There is a group of ladies that meet at Grumpy’s Coffee Shop here every Monday at 4:00.  I try to get there after my fiddle lessons.  If nothing else, I sit for an hour, catch up on gossip, and leave fully inspired to make elaborate sweaters and try different patterns.  I decided to learn from these wise ladies how to knit.  I think I helped them view a special kind of learner.  I hope they have ten years.  “Where is the hook?”  “They are knitting needles, there is no hook.”  “No hook?  How on earth do I pull the yarn through?”  “Like this…”  Swish, swish, click, click, and the yarn magically came through the hole.  “I need a hook.”  I went back to crocheting the baby blanket I am working on for my soon to be here grand-daughter.

Yet, the fiber bug continues to bite me.  I suppose that if I want my homestead to revolve around alpacas and sheep for fiber, I ought to be rather savvy in the arts of fiber!  Crocheting may not cut it in the world of thick warm socks and sweaters.  So, I sign up to take a real knitting class that costs money at the yarn shop in the next big town over.  A stern English lady who told back to back jokes about Germans sat with four of us on a cold, wintry night before Christmas.  She must have forgotten that Americans are by and large mutts and we don’t know that we are supposed to be angry at one European nation or another because most likely, one of our grandmothers came from there!  In the warmth of her shop I started clicking the needles together as if I had been doing it for years.  She brushed me off to everyone saying, “Oh, she has already had lessons.”  I should have known it wouldn’t last!
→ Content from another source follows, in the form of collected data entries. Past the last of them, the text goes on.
(* ===== verification/ProtoText.v ===== *)
(** * ProtoText: values and types of kuksa.val.v1 read from text

    What src/kuksa_databroker/databroker-proto/src/lib.rs adds by hand to the
    generated messages: [DataType::from_str] and [Value::new], with the errors
    of the standard library's parsers that they pass on.  [Value::new] is
    compared with the reading of values of the command line client. *)

From S2P Require Import Prelude Floats Types Regex Search Display Glob Auth Entry ProtoVal KuksaVal Client Cli KuksaCli CliSpec.

(** ** The errors of [str::parse] *)

(** The loop of [from_str_radix] over the digits after the sign: a character
    that is no digit, or the first step that leaves the type. *)
Fixpoint digits_error (ty : IntTy) (sign acc : Z) (s : string) : option string :=
  match s with
  | EmptyString => None
  | String c s =>
      match digit_of c with
      | None => Some "invalid digit found in string"
      | Some d =>
          let acc := acc * 10 + sign * d in
          if int_max ty <? acc then Some "number too large to fit in target type"
          else if acc <? int_min ty then Some "number too small to fit in target type"
          else digits_error ty sign acc s
      end
  end.

(** [ParseIntError::to_string], for a text that is not parsed. *)
Definition int_error (ty : IntTy) (s : string) : option string :=
  match s with
  | EmptyString => Some "cannot parse integer from empty string"
  | String c rest =>
      if is_char "+"%char c || is_char "-"%char c && (int_min ty <? 0) then
        match rest with
        | EmptyString => Some "invalid digit found in string"
        | _ => digits_error ty (if is_char "-"%char c then -1 else 1) 0 rest
        end
      else digits_error ty 1 0 s
  end.

(** [ParseBoolError::to_string] and [ParseFloatError::to_string]. *)
Definition bool_error : string := "provided string was not `true` or `false`".
Definition float_error (s : string) : string :=
  match s with
  | EmptyString => "cannot parse float from empty string"
  | _ => "invalid float literal"
  end.

(** ** lib.rs *)

(** [ParsingError], [ParsingError::new] and its [Display]. *)
Record ParsingError := ParsingError_new { parsing_message : string }.
Definition parsing_error_to_string (self : ParsingError) : string := parsing_message self.

(** [DataType::from_str]. *)
Definition data_type_from_str (s : string) : result ProtoDataType ParsingError :=
  let t := string_lower s in
  if String.eqb t "string" then Ok PDT_String
  else if String.eqb t "string[]" then Ok PDT_StringArray
  else if String.eqb t "bool" then Ok PDT_Boolean
  else if String.eqb t "bool[]" then Ok PDT_BooleanArray
  else if String.eqb t "int8" then Ok PDT_Int8
  else if String.eqb t "int8[]" then Ok PDT_Int8Array
  else if String.eqb t "int16" then Ok PDT_Int16
  else if String.eqb t "int16[]" then Ok PDT_Int16Array
  else if String.eqb t "int32" then Ok PDT_Int32
  else if String.eqb t "int32[]" then Ok PDT_Int32Array
  else if String.eqb t "int64" then Ok PDT_Int64
  else if String.eqb t "int64[]" then Ok PDT_Int64Array
  else if String.eqb t "uint8" then Ok PDT_Uint8
  else if String.eqb t "uint8[]" then Ok PDT_Uint8Array
  else if String.eqb t "uint16" then Ok PDT_Uint16
  else if String.eqb t "uint16[]" then Ok PDT_Uint16Array
  else if String.eqb t "uint32" then Ok PDT_Uint32
  else if String.eqb t "uint32[]" then Ok PDT_Uint32Array
  else if String.eqb t "uint64" then Ok PDT_Uint64
  else if String.eqb t "uint64[]" then Ok PDT_Uint64Array
  else if String.eqb t "float" then Ok PDT_Float
  else if String.eqb t "float[]" then Ok PDT_FloatArray
  else if String.eqb t "double" then Ok PDT_Double
  else if String.eqb t "double[]" then Ok PDT_DoubleArray
  else Err (ParsingError_new ("unsupported data type '" +:+ s +:+ "'")).

(** [value.parse().map(mk).map_err(|e| ParsingError::new(e.to_string()))]. *)
Definition parse_as {T} (parsed : option T) (mk : T -> ProtoValue) (error : string)
  : result ProtoValue ParsingError :=
  match parsed with
  | Some v => Ok (mk v)
  | None => Err (ParsingError_new error)
  end.
Definition parse_int_as (ty : IntTy) (value : string) (mk : Z -> ProtoValue) : result ProtoValue ParsingError :=
  parse_as (parse_int ty value) mk (default "" (int_error ty value)).

Section Value.
(** The debug text of the [TypeId] of [DataType], which the compiler chooses. *)
Variable type_id : string.

(** [Value::new]. *)
Definition Value_new (dt : ProtoDataType) (value : string) : result ProtoValue ParsingError :=
  match dt with
  | PDT_String => Ok (PV_String value)
  | PDT_Boolean => parse_as (parse_bool value) PV_Bool bool_error
  | PDT_Int8 => parse_int_as i8 value PV_Int32
  | PDT_Int16 => parse_int_as i16 value PV_Int32
  | PDT_Int32 => parse_int_as i32 value PV_Int32
  | PDT_Int64 => parse_int_as i64 value PV_Int64
  | PDT_Uint8 => parse_int_as u8 value PV_Uint32
  | PDT_Uint16 => parse_int_as u16 value PV_Uint32
  | PDT_Uint32 => parse_int_as u32 value PV_Uint32
  | PDT_Uint64 => parse_int_as u64 value PV_Uint64
  | PDT_Float => parse_as (parse_float f32 value) PV_Float (float_error value)
  | PDT_Double => parse_as (parse_float f64 value) PV_Double (float_error value)
  | _ => Err (ParsingError_new
           ("data type '" +:+ type_id +:+ "' not supported for parsing string into typed value"))
  end.
End Value.

(** ** Integers: an error is reported exactly when there is no value *)

Lemma digit_range c d : digit_of c = Some d -> 0 <= d <= 9.
Proof.
  unfold digit_of. destruct (_ && _) eqn:E; [|done]. apply andb_true_iff in E as [? ?].
  intros [= <-]. lia.
Qed.

Lemma digits_value_ge acc s n : 0 <= acc -> digits_value acc s = Some n -> acc <= n.
Proof.
  revert acc. induction s as [|c s IH]; intros acc Ha; cbn [digits_value]; [intros [= <-]; lia|].
  destruct (digit_of c) as [d|] eqn:Ed; [|done]. apply digit_range in Ed. intros Hn%IH; lia.
Qed.

(** The loop leaves the type at some step exactly when the number does. *)
Lemma digits_error_spec ty sign acc s :
  int_min ty <= 0 <= int_max ty -> sign = 1 \/ sign = -1 -> 0 <= acc -> in_range ty (sign * acc) = true ->
  digits_error ty sign (sign * acc) s = None <->
  exists n, digits_value acc s = Some n /\ in_range ty (sign * n) = true.
Proof.
  intros Hty Hsign. revert acc. induction s as [|c s IH]; intros acc Ha Hr; cbn [digits_error digits_value].
  - split; [intros _; by exists acc|done].
  - destruct (digit_of c) as [d|] eqn:Ed; [|split; [done|by intros (n & ? & _)]].
    apply digit_range in Ed. replace (sign * acc * 10 + sign * d) with (sign * (acc * 10 + d)) by ring.
    destruct (in_range ty (sign * (acc * 10 + d))) eqn:Er.
    + pose proof (proj1 (in_range_spec _ _) Er).
      rewrite (proj2 (Z.ltb_ge _ _)), (proj2 (Z.ltb_ge _ _)) by lia. apply IH; [lia|done].
    + split.
      * destruct (Z.ltb_spec (int_max ty) (sign * (acc * 10 + d))); [done|].
        destruct (Z.ltb_spec (sign * (acc * 10 + d)) (int_min ty)); [done|]. intros _.
        assert (in_range ty (sign * (acc * 10 + d)) = true) by (apply in_range_spec; lia). congruence.
      * intros (n & Hn%digits_value_ge & Hin%in_range_spec); [|lia]. exfalso.
        assert (in_range ty (sign * (acc * 10 + d)) = true); [|congruence].
        apply in_range_spec. destruct Hsign as [-> | ->]; lia.
Qed.

Lemma digits_finish ty sign s :
  int_min ty <= 0 <= int_max ty -> sign = 1 \/ sign = -1 ->
  digits_error ty sign 0 s = None <->
  match digits_value 0 s with Some n => in_range ty (sign * n) = true | None => False end.
Proof.
  intros Hty Hsign. replace 0 with (sign * 0) at 1 by ring. rewrite digits_error_spec; [|done..|].
  - destruct (digits_value 0 s) as [n|]; [|split; [by intros (n & ? & _)|done]].
    split; [by intros (m & [= <-] & Hm)|by exists n].
  - apply in_range_spec. lia.
Qed.

(** Reading an integer fails exactly when there is an error to report: the
    bounds of the type that the value is checked against and those that the
    steps of the loop are checked against agree. *)
Theorem int_error_spec ty s :
  int_min ty <= 0 <= int_max ty -> parse_int ty s = None <-> is_Some (int_error ty s).
Proof.
  intros Hty.
  assert (forall sign t, sign = 1 \/ sign = -1 ->
    (match digits_value 0 t with
     | Some n => if in_range ty (sign * n) then Some (sign * n) else None
     | None => None
     end = None <-> is_Some (digits_error ty sign 0 t))) as Hdigits.
  { intros sign t Hsign. pose proof (digits_finish ty sign t Hty Hsign) as Hf.
    destruct (digits_value 0 t) as [n|]; [destruct (in_range ty (sign * n))|];
      destruct (digits_error ty sign 0 t) as [e|]; split; try done; try (by intros [e' ?]).
    - by intros _; specialize (proj2 Hf eq_refl).
    - by specialize (proj1 Hf eq_refl).
    - by intros _; specialize (proj1 Hf eq_refl). }
  destruct s as [|c rest]; [by split; [intros _; eexists|]|].
  unfold parse_int, int_error, is_char. destruct (Ascii.eqb_spec c "+"%char) as [->|Hp].
  - destruct rest as [|c' rest]; [by split; [intros _; eexists|]|]. apply (Hdigits 1 _ (or_introl eq_refl)).
  - destruct (Ascii.eqb_spec c "-"%char) as [->|Hm]; simpl orb.
    + destruct (int_min ty <? 0) eqn:Eneg; simpl andb.
      * destruct rest as [|c' rest]; [by split; [intros _; eexists|]|]. apply (Hdigits (-1) _ (or_intror eq_refl)).
      * split; [intros _; by eexists|done].
    + apply (Hdigits 1 _ (or_introl eq_refl)).
Qed.

(** ** Types and their names *)

(** The name of a type in VSS; none for those that have no values here. *)
Definition vss_name (t : ProtoDataType) : option string :=
  match t with
  | PDT_String => Some "string" | PDT_StringArray => Some "string[]"
  | PDT_Boolean => Some "bool" | PDT_BooleanArray => Some "bool[]"
  | PDT_Int8 => Some "int8" | PDT_Int8Array => Some "int8[]"
  | PDT_Int16 => Some "int16" | PDT_Int16Array => Some "int16[]"
  | PDT_Int32 => Some "int32" | PDT_Int32Array => Some "int32[]"
  | PDT_Int64 => Some "int64" | PDT_Int64Array => Some "int64[]"
  | PDT_Uint8 => Some "uint8" | PDT_Uint8Array => Some "uint8[]"
  | PDT_Uint16 => Some "uint16" | PDT_Uint16Array => Some "uint16[]"
  | PDT_Uint32 => Some "uint32" | PDT_Uint32Array => Some "uint32[]"
  | PDT_Uint64 => Some "uint64" | PDT_Uint64Array => Some "uint64[]"
  | PDT_Float => Some "float" | PDT_FloatArray => Some "float[]"
  | PDT_Double => Some "double" | PDT_DoubleArray => Some "double[]"
  | PDT_Unspecified | PDT_Timestamp | PDT_TimestampArray => None
  end.

(** [from_str] reads the name of a type, in any case, and nothing else. *)
Theorem data_type_from_str_spec s t :
  data_type_from_str s = Ok t <-> vss_name t = Some (string_lower s).
Proof.
  unfold data_type_from_str. split.
  - repeat case_match; intros [= <-]; simpl; by f_equal; symmetry; apply String.eqb_eq.
  - destruct t; simpl; intros [= <-]; reflexivity.
Qed.

(** ** Values *)

(** The types of single values. *)
Definition single (t : ProtoDataType) : bool :=
  match t with
  | PDT_StringArray | PDT_BooleanArray | PDT_Int8Array | PDT_Int16Array | PDT_Int32Array | PDT_Int64Array
  | PDT_Uint8Array | PDT_Uint16Array | PDT_Uint32Array | PDT_Uint64Array | PDT_FloatArray | PDT_DoubleArray
  | PDT_TimestampArray => false
  | _ => true
  end.

Lemma parse_as_parsed {T} (value : option T) (mk : T -> ProtoValue) error :
  Returns (map_err (fun _ => ParseErr) (parse_as value mk error)) = parsed_value value mk.
Proof. by destruct value. Qed.

(** [Value::new] reads a single value as the command line client does; the
    word NotAvailable means something to the client only. *)
Theorem value_new_as_cli `{RegexSearch} type_id dt s :
  s <> "NotAvailable" -> single dt = true ->
  Returns (map_err (fun _ => ParseErr) (Value_new type_id dt s)) = try_into_data_value s dt.
Proof.
  intros Hs Hdt. unfold try_into_data_value. rewrite (proj2 (String.eqb_neq _ _) Hs).
  destruct dt; try done; apply parse_as_parsed.
Qed.

(** What [Value::new] reads for the type of a signal is a value of that type,
    within the bounds of the narrow integers, for the broker that gets it. *)
Theorem value_new_typed type_id dt s pv :
  Value_new type_id (data_type_to_proto dt) s = Ok pv ->
  dv_wf (data_value_from_proto (Some pv)) = true /\ has_type dt (data_value_from_proto (Some pv)).
Proof.
  destruct dt; simpl; try done; unfold parse_int_as, parse_as;
    (try destruct (parse_int _ _) as [z|] eqn:Ez; try apply parse_int_bounds in Ez);
    (try case_match); intros [= <-]; simpl;
    (split; [try done; apply (in_range_widen _ _ _ Ez); done|by constructor]).
Qed.

(** A text for an integer type is refused with the message of the standard
    library, or is the integer it denotes. *)
Theorem value_new_refuses type_id dt ty mk s :
  In (dt, ty, mk)
    [(PDT_Int8, i8, PV_Int32); (PDT_Int16, i16, PV_Int32); (PDT_Int32, i32, PV_Int32); (PDT_Int64, i64, PV_Int64);
     (PDT_Uint8, u8, PV_Uint32); (PDT_Uint16, u16, PV_Uint32); (PDT_Uint32, u32, PV_Uint32);
     (PDT_Uint64, u64, PV_Uint64)] ->
  match int_error ty s with
  | Some message => Value_new type_id dt s = Err (ParsingError_new message)
  | None => exists z, parse_int ty s = Some z /\ Value_new type_id dt s = Ok (mk z)
  end.
Proof.
  intros Hin.
  assert (int_min ty <= 0 <= int_max ty /\ Value_new type_id dt s = parse_int_as ty s mk) as [Hty ->].
  { repeat destruct Hin as [[= <- <- <-]|Hin]; [split; [simpl; lia|done]..|done]. }
  pose proof (int_error_spec ty s Hty) as Hspec. unfold parse_int_as.
  destruct (parse_int ty s) as [z|]; destruct (int_error ty s) as [m|]; simpl.
  - by specialize (proj2 Hspec (mk_is_Some _ _ eq_refl)).
  - by exists z.
  - done.
  - by destruct (proj1 Hspec eq_refl).
Qed.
I decided to stop using my expensive alpaca yarn to practice and since it was overwhelmingly told to me to forget about starting out making a sweater or socks (4 needles?  You’ve got to be kidding me.), that I should make a scarf or something.  In the land of a million hand made scarves (our house) I decided to use some old chenille yarn to make a wash rag.  I sat for two hours on the sofa concentrating until my eyes hurt.  Look at that beauty.  All I can say is….wow.  There never was an uglier wash rag.  It is very soft and I use it to wash a mud masque off of my face once a week.  So, it does the trick.  But I dare say, I’d be scared to see the sweater I make in the future!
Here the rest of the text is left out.